Start of Block
(** C4.  When the merge returns, the document it returns reads as the input
    does, key by key and in the same order, except that inside the top-level
    [regions] dict the fields of a region that the selector names may have
    a new value: the other top-level members, the region names, the keys of
    every region and the value of every field that is not selected are those
    of the input, whatever the table holds. *)
Theorem merge_frame (t : table) (fs : list string) (h : heap) (config : val)
    (j : json) (out : val) (st : state) :
  dumps h config = Some j ->
  run_merge t h config fs = (Ok out, st) ->
  exists j',
    dumps (st_heap st) out = Some j'
    /\ doc_frame fs j j'
    /\ (forall members, j = JObj members ->
        exists members',
          j' = JObj members'
          /\ dict_keys members' = dict_keys members
          /\ (forall k, k <> "regions" -> dict_get k members' = dict_get k members)
          /\ (forall regs, dict_get "regions" members = Some (JObj regs) ->
              exists regs',
                dict_get "regions" members' = Some (JObj regs')
                /\ dict_keys regs' = dict_keys regs
                /\ (forall rn fields, dict_get rn regs = Some (JObj fields) ->
                    exists fields',
                      dict_get rn regs' = Some (JObj fields')
                      /\ dict_keys fields' = dict_keys fields
                      /\ (forall f, ~ In f fs ->
                            dict_get f fields' = dict_get f fields)))).
Proof.
  intros Hd Hrun.
  destruct (run_merge_Ok _ _ _ _ _ _ _ Hd Hrun) as (j' & Hj' & Hout & _).
  exists j'. split; [exact Hout|].
  destruct (merge_json t fs j) as [r o] eqn:Hmj. simpl in Hj'. subst r.
  pose proof (merge_json_frame _ _ _ _ _ Hmj) as Hframe.
  split; [exact Hframe|].
  intros members ->. now apply doc_frame_lookups.
Qed.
End of Block
What you have to do: In the records above, find each line with the string "fields" and list it.

Reply to the exercise:
    [regions] dict the fields of a region that the selector names may have
                /\ (forall rn fields, dict_get rn regs = Some (JObj fields) ->
                    exists fields',
                      dict_get rn regs' = Some (JObj fields')
                      /\ dict_keys fields' = dict_keys fields
                            dict_get f fields' = dict_get f fields)))).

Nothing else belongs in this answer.